Fin du droit à l’IVG: l’Amérique se rue sur la pilule du lendemain

Le Vif

Le jour où la Cour suprême américaine a abrogé le droit constitutionnel à l’avortement, Julie Crowe, à Nashville dans le Tennessee, s’est immédiatement rendue en ligne pour commander dix pilules contraceptives d’urgence.

A 52 ans, elle n’est pas la seule à avoir ainsi réagi à cette volte-face historique, le 24 juin. Afin d’éviter d’être pris de court et par crainte de futures restrictions dans leurs Etats respectifs, de nombreux Américains se sont empressés d’acquérir la pilule du lendemain, parfois par dizaines.

Dans les 24 heures suivant la décision, la plateforme de vente de médicaments en ligne Wisp a connu un pic de ventes historique de 3.000% sur ses produits contraceptifs d’urgence. Cette tendance à la hausse a perduré pendant plusieurs jours, battant record après record, avant de se stabiliser.

Les professionnels de santé déconseillent pourtant d’acheter la pilule du lendemain — un contraceptif à prise unique — en multiples exemplaires. Cette mesure, jugent-ils, est au mieux inutile, et au pire, contre-productive.

Julie Crowe était, elle, curieuse de voir si son Etat du Tennessee, très conservateur, allait « bloquer la livraison » des pilules. Mais elle voulait surtout pouvoir aider quiconque autour d’elle souhaiterait reprendre « le contrôle sur sa vie. »

« C’est complètement hallucinant de voir notre pays revenir en arrière en termes de droits civiques et d’autonomie de son corps, » a-t-elle raconté à l’AFP.

La pilule du lendemain est différente d’autres produits qui permettent de réaliser une IVG dite médicamenteuse, bien plus tard au cours de la grossesse.

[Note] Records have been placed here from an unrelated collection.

(** ** Moving the boundary *)

Lemma validate_progress_spec c o p s :
  wp (validate_progress c o p) (fun _ s' => s' = s /\ 0 <= o) (fun _ s' => s' = s) s.
Proof.
  unfold validate_progress. wp_step. wp_step; [done|]. wp_step; [done|]. reflect_bools. done.
Qed.

Lemma db_advance_attempt_spec id c o c' o' p s :
  wp (db_advance_attempt id c o c' o' p)
    (fun r s' => exists a k, attempts_table (col s) !! id = Some a /\ at_status a = running /\
       checkpoints (col s) !! at_checkpoint a = Some k /\
       at_cursor a = c /\ at_offset a = o /\ cp_cursor k = c /\ cp_offset k = o /\
       at_generation a = cp_generation k /\ 0 <= o' /\ ca_attempt_id r = id /\
       s' = set_col (fun d => set_attempts <[ id := move_attempt c' o' p a ]>
              (set_checkpoints <[ at_checkpoint a := move_checkpoint c' o' p k ]> d)) s)
    (fun _ s' => s' = s) s.
Proof.
  unfold db_advance_attempt, write. wp_step.
  eapply wp_mono; [apply validate_progress_spec| |done]; cbv beta.
  intros _ s1 [-> Ho]. wp_step. wp_step.
  eapply wp_mono; [apply running_attempt_spec| |done]; cbv beta.
  intros [a k] s1 (-> & Ha & Hr & Hk). simpl in Ha, Hr, Hk. cbv beta iota.
  wp_step. wp_step; [done|]. reflect_bools. destruct H as (? & ? & ? & ? & ?). cbv zeta.
  repeat wp_step. exists a, k. by split_and!.
Qed.

Lemma db_observe_attempt_spec id n s :
  wp (db_observe_attempt id n)
    (fun _ s' => exists a, attempts_table (col s) !! id = Some a /\ at_status a = running /\
       s' = set_col (set_attempts <[ id := move_attempt (at_cursor a) (at_offset a)
         {| discovered_delta := n; recognized_delta := 0; unknown_delta := 0;
            processed_delta := 0; duplicate_delta := 0 |} a ]>) s)
    (fun _ s' => s' = s) s.
Proof.
  unfold db_observe_attempt, write. wp_step. wp_step; [done|]. wp_step. do 2 wp_step. cbv beta.
  destruct (attempts_table (col s) !! id) as [a|] eqn:Ha; [|by wp_step].
  wp_step. wp_step; [done|]. reflect_bools. wp_step. by exists a.
Qed.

Elle est prise en une dose dans les cinq jours suivant un rapport sexuel non protégé. Plus elle est prise rapidement, plus elle est efficace.

Suite à la décision de la Cour suprême, les appels de citoyens à faire le plein de pilules du lendemain ont contraint le géant de l’e-commerce Amazon et la première chaîne pharmaceutique américaine CVS à plafonner brièvement les achats.

Stocks limités

Si les professionnels de santé reproductive ainsi que le planning familial américain recommandent d’avoir une pilule dans son armoire à pharmacie « au cas où », ils déconseillent en revanche de constituer une réserve chez soi.

L’idée de ne pas pouvoir mettre fin à une grossesse non souhaitée peut provoquer chez certaines personnes un « sentiment très viscéral d’avoir son corps utilisé contre son gré, » a dit à l’AFP Hayley McMahon, chercheuse en santé reproductive aux Etats-Unis. 

Mais, face à des quantités limitées dans chaque pharmacie, « personne ne veut vider le stock d’un commerce alors qu’une de ces pilules aurait pu dépanner le client suivant » qui n’aurait pas le luxe d’attendre, explique-t-elle.

Hayley McMahon estime que cette ruée est favorisée par la désinformation en ligne et les confusions entre pilule du lendemain et pilule abortive, permettant de pratiquer une IVG.

Certains Etats ont interdit ces dernières pilules dans la foulée de la décision de la Cour suprême. Mais les contraceptifs d’urgence ne sont touchés par aucune interdiction aux Etats-Unis.

Savannah Norvell, une nounou de Richmond (Virginie, est), a, elle, commandé six pilules du lendemain sur internet afin de les redistribuer aux personnes dans le besoin –- elle vit dans un quartier populaire à forte population étudiante.

L’accès à la santé reproductive est un combat très personnel pour la jeune femme, qui a eu recours à l’avortement après avoir été violée à 18 ans. Elle « avait honte » et se sentait seule. Elle ne savait pas où se procurer une pilule d’urgence, avant qu’il ne soit trop tard.

Les personnes qui, comme elle, constituent ces réserves sont bien intentionnées mais mal avisées, selon les médecins.

« Du moment que les contraceptifs d’urgence sont disponibles dans les commerces, il n’est pas bénéfique que des citoyens envoient ces pilules par courrier privé à d’autres personnes dans différents Etats, » explique Caroline Moreau, spécialiste en santé reproductive au sein de l’université Johns Hopkins.

« Nul besoin de réinventer le système, » selon la spécialiste Hayley McMahon, qui salue le travail d’organismes locaux visant à maintenir ces produits accessibles facilement.

Un collectif d’étudiants de l’université de Boston a ainsi récemment installé un distributeur de pilules du lendemain sur son campus, et espère pouvoir étendre l’initiative ailleurs.